When it comes to the legal aspect of owning a business, the first and smartest step is to get a good lawyer and accountant. These two individuals can be irreplaceable assets as you make the beginning financial and legal decisions to become a business owner.
Structures of Businesses
The sole proprietorship is a simple, informal structure that is inexpensive to form; a single person or a marital community usually owns it. The owner operates the business, is personally liable for all business debts, can freely transfer all or part of the business, and can report profit or loss on personal income tax returns.
Limited Liability Company (LLC)
The LLC is generally considered advantageous for small businesses because it combines the limited personal liability feature of a corporation with the tax advantages of a partnership and sole proprietorship.
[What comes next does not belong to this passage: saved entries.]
Lemma count_none f tr :
  (forall e, In e tr -> f e = false) -> count f tr = 0%nat.
Proof.
  induction tr as [| e tr IH]; intros H; [reflexivity |].
  unfold count. cbn [filter]. rewrite (H e) by (left; reflexivity).
  apply IH. intros e' He'. apply H. right. exact He'.
Qed.

Lemma count_calibration_events_quiet f env k n :
  (forall v e, In e (calibration_pass_events v) -> f e = false) ->
  count f (calibration_events env k n) = 0%nat.
Proof.
  intros Hf. revert k. induction n as [| n IH]; intros k;
    [reflexivity |].
  cbn [calibration_events]. rewrite count_app, IH.
  apply count_none, Hf.
Qed.

Lemma delay_total_calibration_events env k n :
  delay_total (calibration_events env k n) = 250 * Z.of_nat n.
Proof.
  revert k. induction n as [| n IH]; intros k; [reflexivity |].
  cbn [calibration_events]. rewrite delay_total_app, IH.
  change (delay_total (calibration_pass_events _)) with 250. lia.
Qed.

(** X8.  Calibration mode is never left.  Entered with [calibrationMode]
    set, whatever [plantWasChosen] says, any number [n] of passes of
    [loop] returns with every global unchanged, having made exactly [n]
    reads of the environment (the soil probe, once a pass; no button is
    polled), logged exactly [n] lines, waited [250 * n] ms and made no
    call to the radio or to the cloud client.  Each pass shows and logs
    the same raw reading. *)
Theorem calibration_mode_is_final (env : Env) (w : World) (n : nat) :
  calibrationMode (vars w) = true ->
  exists w',
    loops n env w = Ok tt w' /\
    vars w' = vars w /\
    mode (vars w') = Calibration /\
    reads w' = (n + reads w)%nat /\
    since w w' = calibration_events env (reads w) n /\
    count is_log (since w w') = n /\
    count is_cloud (since w w') = 0%nat /\
    count is_radio (since w w') = 0%nat /\
    delay_total (since w w') = 250 * Z.of_nat n /\
    (forall v,
        In (LcdPrint (OfInt v)) (calibration_pass_events v) /\
        In (SerialPrintln ("Calibration Value: " +++ OfInt v))
           (calibration_pass_events v)).
Proof.
  intros Hcal.
  assert (mode (vars w) = Calibration) as Hm
    by (unfold mode; rewrite Hcal; reflexivity).
  eexists. split; [apply loops_calibration_run, Hm |].
  cbn [vars reads].
  split; [reflexivity |]. split; [exact Hm |]. split; [reflexivity |].
  rewrite (since_app (calibration_events env (reads w) n)) by reflexivity.
  split; [reflexivity |].
  split; [apply count_calibration_events_log |].
  split; [apply count_calibration_events_quiet; intros v e Hin;
          cbn in Hin; intuition subst; reflexivity |].
  split; [apply count_calibration_events_quiet; intros v e Hin;
          cbn in Hin; intuition subst; reflexivity |].
  split; [apply delay_total_calibration_events |].
  intros v. unfold calibration_pass_events. cbn. tauto.
Qed.

Lemma calibration_mode_is_final_witness :
  exists w',
    loops 4 (bench (fun _ => 0) (held BUTTON_SELECT_PIN) DEGREES_22_5
                   WL_CONNECTED 200)
          {| vars := set_calibrationMode true (vars (garden true 0));
             trace := []; reads := 0 |} = Ok tt w' /\
    mode (vars w') = Calibration /\
    count is_log (trace w') = 4%nat.
Proof.
  destruct (calibration_mode_is_final
              (bench (fun _ => 0) (held BUTTON_SELECT_PIN) DEGREES_22_5
                     WL_CONNECTED 200)
              {| vars := set_calibrationMode true (vars (garden true 0));
                 trace := []; reads := 0 |} 4 eq_refl)
    as [w' [Hrun [_ [Hm [_ [Hsince [Hlog _]]]]]]].
  exists w'. split; [exact Hrun |]. split; [exact Hm |].
  rewrite <- Hlog. unfold since. cbn [trace List.length].
  rewrite Nat.sub_0_r, firstn_all. reflexivity.
Defined.

(** ** A cycle with valid readings *)

Lemma delay_total_cycle_events env w p :
  delay_total (cycle_events env w p) = 0.
Proof. unfold cycle_events. destruct (dht_failed env w); reflexivity. Qed.

Lemma delay_total_reconnect_events env w :
  0 <= delay_total (reconnect_events env w) <= 11000.
Proof.
  unfold reconnect_events.
  destruct (is_connected (status_at env (S (reads w)))); [cbn; lia |].
  apply delay_total_wifi_events.
Qed.

(** X9.  A cycle with valid readings returns.  It makes exactly one HTTP
    write, addressed to the channel and with the key of the profile at
    [selectedPlantIndex]; field 2 carries the raw soil reading, fields 1
    and 3 the temperature and the humidity as read; the status text sent
    to the cloud is the one shown on the second display row, the
    classification of that same soil reading against that same profile;
    and it logs one line, the success line exactly when the code is
    200. *)
Theorem valid_cycle_posts_selected_profile
    (env : Env) (w : World) (p : PlantProfile) :
  selected_profile (vars w) = Some p ->
  0 <= selectedPlantIndex (vars w) ->
  dht_failed env w = false ->
  let soil := soil_reading env w in
  exists w',
    monitoringAndSendingScreen env w = Ok tt w' /\
    since w w'
    = SerialPrintln (post_log p (http_code env w))
      :: report_events p soil (temperature_reading env w)
                       (humidity_reading env w)
      ++ reconnect_events env w /\
    count is_post (since w w') = 1%nat /\
    count is_log (since w w') = 1%nat /\
    In (ThingSpeakWriteFields (channelID p) (apiKey p)) (since w w') /\
    In (ThingSpeakSetField 2 (NInt soil)) (since w w') /\
    In (ThingSpeakSetField 1 (NFloat (temperature_reading env w)))
       (since w w') /\
    In (ThingSpeakSetField 3 (NFloat (humidity_reading env w)))
       (since w w') /\
    In (LcdPrint (soilStatus soil p)) (since w w') /\
    In (ThingSpeakSetStatus
          ("Plant: " +++ name p +++ " - " +++ soilStatus soil p))
       (since w w') /\
    (In (SerialPrintln ("Data sent to channel: " +++ name p)) (since w w')
     <-> http_code env w = 200).
Proof.
  intros Hp Hi Hok soil.
  exists (monitoring_world env w p).
  split; [apply monitoringAndSendingScreen_run; assumption |].
  rewrite since_monitoring_world.
  unfold cycle_events. rewrite Hok. fold soil.
  split; [reflexivity |].
  change (SerialPrintln (post_log p (http_code env w))
          :: report_events p soil (temperature_reading env w)
               (humidity_reading env w))
    with ([SerialPrintln (post_log p (http_code env w))]
          ++ report_events p soil (temperature_reading env w)
               (humidity_reading env w)).
  rewrite <- !app_assoc.
  rewrite !count_app, !count_reconnect_events by auto with sketch.
  split; [reflexivity |]. split; [reflexivity |].
  unfold report_events.
  repeat (split; [cbn; tauto |]).
  split.
  - intros Hin. apply in_app_or in Hin. destruct Hin as [Hin | Hin].
    + cbn in Hin. destruct Hin as [Hin | []].
      unfold post_log in Hin.
      destruct (Z.eqb_spec (http_code env w) 200); [assumption |].
      discriminate.
    + apply in_app_or in Hin. destruct Hin as [Hin | Hin].
      * cbn in Hin. intuition discriminate.
      * exfalso.
        assert (count is_log (reconnect_events env w) <> 0%nat) as Hne.
        { apply in_split in Hin. destruct Hin as [l1 [l2 ->]].
          rewrite count_app. unfold count at 2. cbn. lia. }
        apply Hne, count_reconnect_events. auto with sketch.
  - intros Hcode. apply in_or_app. left. unfold post_log.
    rewrite Hcode. cbn. tauto.
Qed.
Profits and losses can be passed through the company to its members or the LLC can elect to be taxed like a corporation. LLCs do not have stock and are not required to observe corporate formalities. Owners are called members, and the LLC is managed by these members or by appointed managers.
Partnerships are inexpensive to form; they require an agreement between two or more individuals or entities to jointly own and operate a business. Profit, loss, and managerial duties are shared among the partners, and each partner is personally liable for partnership debts. Partnerships do not pay taxes, but must file an informational return; individual partners report their share of profits and losses on their personal return. Short-term partnerships are also known as joint ventures.
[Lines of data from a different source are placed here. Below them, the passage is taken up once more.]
(** * The [suggestions.mention] endpoint of Outline

    A shallow embedding of [server/routes/api/suggestions/suggestions.ts]:
    the scoped multi-entity suggestion search.  The handler decides whether
    directory isolation applies to the actor, builds the Sequelize [where]
    objects of the user and group lookups, fans out to four lookups joined
    by [Promise.all] and assembles the response envelope.

    Layout: text and SQL [LIKE]; the fragment of Sequelize the handler uses
    ([WhereOptions], [findAll]); the models; promises; the handler; then the
    lemmas and the properties of the endpoint. *)

From Stdlib Require Import List String Ascii Bool Arith NArith ZArith Lia.
From Stdlib Require Import Sorted Permutation.
Import ListNotations.
Local Open Scope string_scope.
Local Open Scope list_scope.

Set Implicit Arguments.

(* ===================================================================== *)
(** ** Text *)
(* ===================================================================== *)

(** Names, e-mail addresses, identifiers and queries are Unicode text: a
    sequence of code points, which is what PostgreSQL's [LOWER], [unaccent]
    and [LIKE] work on. *)
Definition codepoint := N.
Definition text := list codepoint.

Definition of_ascii (s : string) : text :=
  map N_of_ascii (list_ascii_of_string s).

Definition text_eqb (a b : text) : bool :=
  if list_eq_dec N.eq_dec a b then true else false.

(** The three characters [LIKE] reads specially. *)
Definition percent : codepoint := 37%N.
Definition underscore : codepoint := 95%N.
Definition backslash : codepoint := 92%N.

Definition is_meta (c : codepoint) : bool :=
  (c =? percent)%N || (c =? underscore)%N || (c =? backslash)%N.

(** [prefixb q s]: [s] starts with [q]. *)
Fixpoint prefixb (q s : text) : bool :=
  match q, s with
  | [], _ => true
  | _ :: _, [] => false
  | c :: q', x :: s' => (c =? x)%N && prefixb q' s'
  end.

(** [substringb q s]: [q] occurs in [s] as a contiguous run. *)
Fixpoint substringb (q s : text) : bool :=
  prefixb q s ||
  match s with
  | [] => false
  | _ :: s' => substringb q s'
  end.

(** PostgreSQL's [s LIKE p] with the default escape character: [%] stands
    for any run of characters, [_] for any one character, a backslash makes
    the next pattern character literal.  A pattern ending in a lone
    backslash is an error in PostgreSQL; it is [false] here, and
    [escaped_query_pattern_ok] below shows the handler never builds one. *)
Fixpoint like (p : text) : text -> bool :=
  match p with
  | [] => fun s => match s with [] => true | _ :: _ => false end
  | c :: p' =>
    if (c =? percent)%N then
      fix any_run (s : text) : bool :=
        like p' s ||
        match s with
        | [] => false
        | _ :: s' => any_run s'
        end
    else if (c =? underscore)%N then
      fun s => match s with [] => false | _ :: s' => like p' s' end
    else if (c =? backslash)%N then
      match p' with
      | [] => fun _ => false
      | e :: p'' =>
        fun s => match s with
                 | [] => false
                 | x :: s' => (e =? x)%N && like p'' s'
                 end
      end
    else
      fun s => match s with
               | [] => false
               | x :: s' => (c =? x)%N && like p' s'
               end
  end.

(** [pattern_ok p]: no backslash of [p] is left without a character to
    escape, so [LIKE] raises no error on [p]. *)
Fixpoint pattern_ok (p : text) : bool :=
  match p with
  | [] => true
  | c :: p' =>
    if (c =? backslash)%N then
      match p' with
      | [] => false
      | _ :: p'' => pattern_ok p''
      end
    else pattern_ok p'
  end.

(** The NUL character, which no text of the database holds. *)
Definition nul : codepoint := 0%N.

(** What the database does to text: [LOWER] and the [unaccent] extension
    work character by character ([unaccent] may replace one character by
    several, or by none), and [ORDER BY] compares by the collation.  Both
    leave the percent sign alone.  NUL is no character of theirs: they
    leave it where it is and never produce it. *)
Class Collation := {
  lower_char : codepoint -> codepoint;
  unaccent_char : codepoint -> text;
  collate_leb : text -> text -> bool;
  lower_percent : lower_char percent = percent;
  unaccent_percent : unaccent_char percent = [percent];
  lower_nul : forall c, lower_char c = nul <-> c = nul;
  unaccent_nul : unaccent_char nul = [nul];
  unaccent_not_nul : forall c, c <> nul -> ~ In nul (unaccent_char c)
}.

Definition sql_lower `{Collation} (t : text) : text := map lower_char t.
Definition sql_unaccent `{Collation} (t : text) : text := flat_map unaccent_char t.

(** [unaccent(LOWER(t))] *)
Definition normalize `{Collation} (t : text) : text := sql_unaccent (sql_lower t).

(** A collation for the examples, on the Latin-1 range: upper-case
    letters are 32 below their lower-case forms, accented letters lose
    their accent, ligatures are spelled out, and the full-width percent
    sign becomes [%], as in PostgreSQL; every other character is left as
    it is, where PostgreSQL's rules go on.  The order is by code point. *)
Definition latin1_lower (c : codepoint) : codepoint :=
  if ((65 <=? c) && (c <=? 90))%N then (c + 32)%N
  else if ((192 <=? c) && (c <=? 222) && negb (c =? 215))%N then (c + 32)%N
  else c.

Definition latin1_unaccent (c : codepoint) : text :=
  let a := of_ascii in
  if ((192 <=? c) && (c <=? 197))%N then a "A"
  else if (c =? 198)%N then a "AE"
  else if (c =? 199)%N then a "C"
  else if ((200 <=? c) && (c <=? 203))%N then a "E"
  else if ((204 <=? c) && (c <=? 207))%N then a "I"
  else if (c =? 208)%N then a "D"
  else if (c =? 209)%N then a "N"
  else if ((210 <=? c) && (c <=? 214) || (c =? 216))%N then a "O"
  else if ((217 <=? c) && (c <=? 220))%N then a "U"
  else if (c =? 221)%N then a "Y"
  else if (c =? 223)%N then a "ss"
  else if ((224 <=? c) && (c <=? 229))%N then a "a"
  else if (c =? 230)%N then a "ae"
  else if (c =? 231)%N then a "c"
  else if ((232 <=? c) && (c <=? 235))%N then a "e"
  else if ((236 <=? c) && (c <=? 239))%N then a "i"
  else if (c =? 240)%N then a "d"
  else if (c =? 241)%N then a "n"
  else if ((242 <=? c) && (c <=? 246) || (c =? 248))%N then a "o"
  else if ((249 <=? c) && (c <=? 252))%N then a "u"
  else if ((c =? 253) || (c =? 255))%N then a "y"
  else if (c =? 65285)%N then a "%"
  else [c].

Fixpoint codepoint_leb (a b : text) : bool :=
  match a, b with
  | [], _ => true
  | _ :: _, [] => false
  | x :: a', y :: b' => (x <? y)%N || ((x =? y)%N && codepoint_leb a' b')
  end.

Lemma latin1_lower_nul (c : codepoint) : latin1_lower c = nul <-> c = nul.
Proof.
  unfold latin1_lower, nul.
  destruct (N.leb_spec 65 c), (N.leb_spec c 90); simpl; try lia;
    destruct (N.leb_spec 192 c), (N.leb_spec c 222); simpl; try lia;
    destruct (c =? 215)%N; simpl; lia.
Qed.

Lemma latin1_unaccent_not_nul (c : codepoint) :
  c <> nul -> ~ In nul (latin1_unaccent c).
Proof.
  unfold latin1_unaccent, nul. intros Hc.
  repeat match goal with
         | |- context [if ?b then _ else _] => destruct b
         end;
    simpl; intuition (try discriminate; congruence).
Qed.

Definition latin1 : Collation := {|
  lower_char := latin1_lower;
  unaccent_char := latin1_unaccent;
  collate_leb := codepoint_leb;
  lower_percent := eq_refl;
  unaccent_percent := eq_refl;
  lower_nul := latin1_lower_nul;
  unaccent_nul := eq_refl;
  unaccent_not_nul := latin1_unaccent_not_nul
|}.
C Corporation (Inc. or Ltd.)
This is a complex business structure with more startup costs than many other forms. A corporation is a legal entity separate from its owners, who own shares of stock in the company. Corporations can be created for profit or nonprofit purposes and may be subject to increased licensing fees and government regulation than other structures. Profits are taxed both at the corporate level and again when distributed to shareholders.
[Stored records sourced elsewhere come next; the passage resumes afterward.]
Definition num_lt (a b : Num) : bool :=
  match a, b with
  | NegInfinity, NegInfinity => false
  | NegInfinity, _ => true
  | Fin _, NegInfinity => false
  | Fin x, Fin y => x <? y
  | Fin _, Infinity => true
  | Infinity, _ => false
  end.

Definition num_gt (a b : Num) : bool := num_lt b a.

Definition num_ge (a b : Num) : bool :=
  match a, b with
  | _, NegInfinity => true
  | NegInfinity, _ => false
  | Infinity, _ => true
  | Fin _, Infinity => false
  | Fin x, Fin y => x >=? y
  end.

(** [t[r][c]] on an array of rows.  The engine reads only inside the 8x8
    arrays it is given; an index outside reads as [d] here. *)
Definition at2 {A} (d : A) (t : list (list A)) (r c : nat) : A :=
  nth c (nth r t []) d.

(* ------------------------------------------------------------------ *)
(** ** Constants *)

Definition MATERIAL (p : PieceType) : Z :=
  match p with
  | Pawn => 100
  | Knight => 320
  | Bishop => 330
  | Rook => 500
  | Queen => 900
  | King => 20000
  end.

Definition MATE_SCORE : Z := 100000.

(** A value found under a name of [DIFFICULTY_CONFIG].  A property that the
    value does not have reads as undefined: [None]. *)
Record Profile := {
  cfg_depth : option nat;
  cfg_nodeLimit : option Z;
  cfg_randomness : option Q;
  cfg_timeMs : option Z
}.

Definition beginner : Profile :=
  {| cfg_depth := Some 2%nat; cfg_nodeLimit := Some 8000;
     cfg_randomness := Some (35 # 100); cfg_timeMs := Some 800 |}.

Definition moderate : Profile :=
  {| cfg_depth := Some 3%nat; cfg_nodeLimit := Some 20000;
     cfg_randomness := Some (5 # 100); cfg_timeMs := Some 1500 |}.

Definition advanced : Profile :=
  {| cfg_depth := Some 4%nat; cfg_nodeLimit := Some 60000;
     cfg_randomness := Some 0%Q; cfg_timeMs := Some 3000 |}.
Shareholders are not personally liable for corporate obligations unless corporate formalities have not been observed; such formalities provide evidence that the corporation is a separate legal entity from its shareholders. Failure to do so may open the shareholders to liability of the corporation's debts. Corporate formalities include:
· Issuing stock certificates
· Holding annual meetings
· Recording the minutes of the meetings
· Electing directors or ratifying the status of existing directors
Sub Chapter S Corporation (Inc. or Ltd.)
This structure is identical to the C Corporation in many ways, but offers avoidance of double taxation. If a corporation qualifies for S status with the IRS, it is taxed like a partnership; the corporation is not taxed, but the income flows through to shareholders who report the income on their individual returns.
REMEMBER, the best way to determine which structure of business is best for your business is to consult a lawyer and an accountant. These two individuals will help you immensely in making the many legal and financial decisions you will need to make as a beginning business owner.